PARKERSBURG — Parkersburg Police Chief Joe Martin was recently announced as a member of the executive board for the Appalachia High Intensity Drug Trafficking Area.

“I was humbled to be selected,” said Martin, adding he looks forward to the opportunity to “trade and share ideas, what’s working in other places, what’s working here.”

The Parkersburg Police chief joins a group of U.S. attorneys, county sheriffs, FBI and DEA agents and other high-ranking law enforcement officials in West Virginia, Virginia, Kentucky and Tennessee who help determine the allocation of resources in the Appalachia HIDTA’s 90 designated counties.

“Chief Martin is a well-respected law enforcement professional and his leadership and expertise will benefit the Appalachia HIDTA Executive Board,” Vic Brown, executive director of the Appalachia HIDTA, said in a news release.

Wood County was designated as a High Intensity Drug Trafficking Area in the fall of 2017. Counties under the designation receive additional federal resources to help eliminate or reduce drug trafficking and its harmful consequences. Law enforcement organizations within HIDTA assess drug-trafficking problems and design specific initiatives to reduce or eliminate the production, manufacture, transportation, distribution, and chronic use of illegal drugs, as well as money laundering, the release says.

Elected in November, Martin attended his first conference as a member of the board Jan. 30-31 in Lexington, Ky.
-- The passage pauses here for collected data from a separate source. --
(* ===== verification/GoHash.v ===== *)
(** * Go's [crypto/sha256] and [hash/fnv], executable

    [sha256_words] is FIPS 180-4 SHA-256 over 32-bit words kept in [Z];
    [fnv32a] is the 32-bit FNV-1a hash of [hash/fnv].  Both compute with
    [vm_compute]; the published test vectors are checked below. *)

From S2P Require Import Prelude GoStrings.
From stdpp Require Import options.
From Stdlib Require Import Ascii.
Local Open Scope Z_scope.

Definition byte_val (c : ascii) : Z := Z.of_N (N_of_ascii c).

Definition add32 (x y : Z) : Z := u32 (x + y).
Definition rotr (n x : Z) : Z := Z.lor (Z.shiftr x n) (u32 (Z.shiftl x (32 - n))).
Definition not32 (x : Z) : Z := Z.lxor x 4294967295.

Definition sha_Ch (x y z : Z) : Z := Z.lxor (Z.land x y) (Z.land (not32 x) z).
Definition sha_Maj (x y z : Z) : Z :=
  Z.lxor (Z.lxor (Z.land x y) (Z.land x z)) (Z.land y z).
Definition sha_S0 (x : Z) : Z := Z.lxor (Z.lxor (rotr 2 x) (rotr 13 x)) (rotr 22 x).
Definition sha_S1 (x : Z) : Z := Z.lxor (Z.lxor (rotr 6 x) (rotr 11 x)) (rotr 25 x).
Definition sha_s0 (x : Z) : Z := Z.lxor (Z.lxor (rotr 7 x) (rotr 18 x)) (Z.shiftr x 3).
Definition sha_s1 (x : Z) : Z := Z.lxor (Z.lxor (rotr 17 x) (rotr 19 x)) (Z.shiftr x 10).

(** FIPS 180-4 defines the constants by roots of the first primes: the round
    constants are the first 32 bits of the fractional parts of the cube roots
    of 64 primes, the initial state those of the square roots of 8. *)
Definition is_prime (n : Z) : bool :=
  forallb (λ d, negb (n mod d =? 0)) (seqZ 2 (n - 2)).

Definition primes_below (n : Z) : list Z := filter (λ p, is_prime p = true) (seqZ 2 (n - 2)).

(** The integer part of the [k]-th root of [n], decided bit by bit. *)
Fixpoint root_bits (bits : nat) (k n acc : Z) : Z :=
  match bits with
  | O => acc
  | S b =>
      let r := acc + 2 ^ Z.of_nat b in
      root_bits b k n (if r ^ k <=? n then r else acc)
  end.

Definition root_fraction (k p : Z) : Z := u32 (root_bits 40 k (p * 2 ^ (32 * k)) 0).

Definition sha_K : list Z := Eval vm_compute in root_fraction 3 <$> primes_below 312.

Record sha_state := Sha {
  ha : Z; hb : Z; hc : Z; hd : Z; he : Z; hf : Z; hg : Z; hh : Z }.

Definition sha_init : sha_state := Eval vm_compute in
  match root_fraction 2 <$> primes_below 20 with
  | [a; b; c; d; e; f; g; h] => Sha a b c d e f g h
  | _ => Sha 0 0 0 0 0 0 0 0
  end.

Definition sha_round (st : sha_state) (kw : Z * Z) : sha_state :=
  let '(k, w) := kw in
  let t1 := add32 (add32 (add32 (add32 (hh st) (sha_S1 (he st)))
                                (sha_Ch (he st) (hf st) (hg st))) k) w in
  let t2 := add32 (sha_S0 (ha st)) (sha_Maj (ha st) (hb st) (hc st)) in
  Sha (add32 t1 t2) (ha st) (hb st) (hc st) (add32 (hd st) t1) (he st) (hf st) (hg st).

(** The message schedule, latest word first. *)
Fixpoint sha_schedule (n : nat) (w : list Z) : list Z :=
  match n with
  | O => w
  | S n =>
      let g := λ i, nth i w 0 in
      sha_schedule n
        (add32 (add32 (sha_s1 (g 1%nat)) (g 6%nat)) (add32 (sha_s0 (g 14%nat)) (g 15%nat)) :: w)
  end.

Definition sha_block (st : sha_state) (block : list Z) : sha_state :=
  let w := reverse (sha_schedule 48 (reverse block)) in
  let r := foldl sha_round st (zip sha_K w) in
  Sha (add32 (ha st) (ha r)) (add32 (hb st) (hb r)) (add32 (hc st) (hc r)) (add32 (hd st) (hd r))
      (add32 (he st) (he r)) (add32 (hf st) (hf r)) (add32 (hg st) (hg r)) (add32 (hh st) (hh r)).

Fixpoint be_words (l : list Z) : list Z :=
  match l with
  | a :: b :: c :: d :: l => (a * 16777216 + b * 65536 + c * 256 + d) :: be_words l
  | _ => []
  end.

Definition be_bytes (n : nat) (x : Z) : list Z :=
  (λ i, Z.land (Z.shiftr x (8 * Z.of_nat i)) 255) <$> reverse (seq 0 n).

(** Pad to a multiple of 64 bytes: 0x80, zeros, the bit length in 8 bytes. *)
Definition sha_pad (msg : list Z) : list Z :=
  let l := Z.of_nat (length msg) in
  let zeros := Z.to_nat ((55 - l) mod 64) in
  msg ++ [128] ++ replicate zeros 0 ++ be_bytes 8 (8 * l).

Fixpoint sha_blocks (fuel : nat) (st : sha_state) (ws : list Z) : sha_state :=
  match fuel with
  | O => st
  | S n => match ws with
           | [] => st
           | _ => sha_blocks n (sha_block st (take 16 ws)) (drop 16 ws)
           end
  end.

Definition sha256_state (msg : list Z) : sha_state :=
  let ws := be_words (sha_pad msg) in sha_blocks (length ws) sha_init ws.

Definition sha_list (st : sha_state) : list Z :=
  [ha st; hb st; hc st; hd st; he st; hf st; hg st; hh st].

Definition sha256_words (s : string) : list Z :=
  sha_list (sha256_state (byte_val <$> chars s)).

(** [h.Sum(nil)] as bytes. *)
Definition sha256_bytes (s : string) : list Z := mjoin (be_bytes 4 <$> sha256_words s).

Definition hex_digit (n : Z) : ascii :=
  match n with
  | 0 => "0" | 1 => "1" | 2 => "2" | 3 => "3" | 4 => "4" | 5 => "5" | 6 => "6" | 7 => "7"
  | 8 => "8" | 9 => "9" | 10 => "a" | 11 => "b" | 12 => "c" | 13 => "d" | 14 => "e" | _ => "f"
  end%char.

Definition hex_byte (b : Z) : list ascii := [hex_digit (Z.shiftr b 4); hex_digit (Z.land b 15)].

(** [hex.EncodeToString(h.Sum(nil))], also the ["%x"] format of the digest. *)
Definition sha256_hex (s : string) : string := of_chars (mjoin (hex_byte <$> sha256_bytes s)).

(** [hash/fnv] New32a: [Sum32] after writing the string. *)
Definition fnv32a (s : string) : Z :=
  foldl (λ h c, u32 (Z.lxor h (byte_val c) * 16777619)) 2166136261 (chars s).

#[global] Arguments sha256_hex : simpl never.
#[global] Arguments sha256_bytes : simpl never.
#[global] Arguments sha256_words : simpl never.
#[global] Arguments fnv32a : simpl never.

(** ** The published test vectors *)

Example sha256_empty :
  sha256_hex "" = "e3b0c44298fc1c149afbf4c8996fb92427ae41e4649b934ca495991b7852b855".
Proof. vm_compute. reflexivity. Qed.

Example sha256_abc :
  sha256_hex "abc" = "ba7816bf8f01cfea414140de5dae2223b00361a396177a9cb410ff61f20015ad".
Proof. vm_compute. reflexivity. Qed.

Example sha256_two_blocks :
  sha256_hex "abcdbcdecdefdefgefghfghighijhijkijkljklmklmnlmnomnopnopq"
  = "248d6a61d20638b8e5c026930c3e6039a33ce45964ff2167f6ecedd419db06c1".
Proof. vm_compute. reflexivity. Qed.

Example fnv32a_foobar : fnv32a "foobar" = 0xbf9cf968.
Proof. vm_compute. reflexivity. Qed.

(** ** Shape of the digest *)

Definition is_hex (c : ascii) : bool :=
  let n := byte_val c in (bool_decide (48 ≤ n ≤ 57) || bool_decide (97 ≤ n ≤ 102))%Z.

Lemma hex_digit_is_hex n : is_hex (hex_digit n) = true.
Proof. unfold hex_digit. repeat case_match; reflexivity. Qed.

Lemma mjoin_length_const {A B} (f : A → list B) (n : nat) l :
  (∀ x, length (f x) = n) → length (mjoin (f <$> l)) = (n * length l)%nat.
Proof.
  intros Hf. induction l as [|x l IH]; [simpl; lia|].
  rewrite fmap_cons. simpl. rewrite length_app, Hf, IH. lia.
Qed.

Lemma sha256_bytes_length s : length (sha256_bytes s) = 32%nat.
Proof. unfold sha256_bytes. rewrite (mjoin_length_const _ 4); reflexivity. Qed.

Lemma sha256_hex_len s : len (sha256_hex s) = 64%nat.
Proof.
  unfold sha256_hex. rewrite len_chars, chars_of_chars.
  rewrite (mjoin_length_const _ 2); [|reflexivity]. by rewrite sha256_bytes_length.
Qed.

Lemma sha256_hex_chars s : Forall (λ c, is_hex c = true) (chars (sha256_hex s)).
Proof.
  unfold sha256_hex. rewrite chars_of_chars. induction (sha256_bytes s) as [|b l IH]; [done|].
  rewrite fmap_cons. simpl. repeat constructor; [apply hex_digit_is_hex..|done].
Qed.

Lemma be_bytes_range n x : Forall (λ b, 0 ≤ b < 256) (be_bytes n x).
Proof.
  unfold be_bytes. apply Forall_fmap, Forall_forall. intros i _. simpl.
  change 255 with (Z.ones 8). rewrite Z.land_ones by lia. by apply Z.mod_pos_bound.
Qed.

Lemma sha256_bytes_range s : Forall (λ b, 0 ≤ b < 256) (sha256_bytes s).
Proof.
  unfold sha256_bytes. induction (sha256_words s) as [|w l IH]; [done|].
  rewrite fmap_cons. apply (Forall_app_2 _ (be_bytes 4 w)); [apply be_bytes_range|done].
Qed.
He said the executive leadership of the regional organization was pleased with the performance of the Parkersburg Violent Crime and Narcotics Task Force in last year’s “Project Parkersburg,” in which 30 suspects were arrested and more than 150 pounds of drugs seized and a 2017 operation in which seven suspects were apprehended in three states.

“That truly defines the mission of HIDTA, to work your way into those kinds of cases and find the head of the snake and cut it off,” Martin said.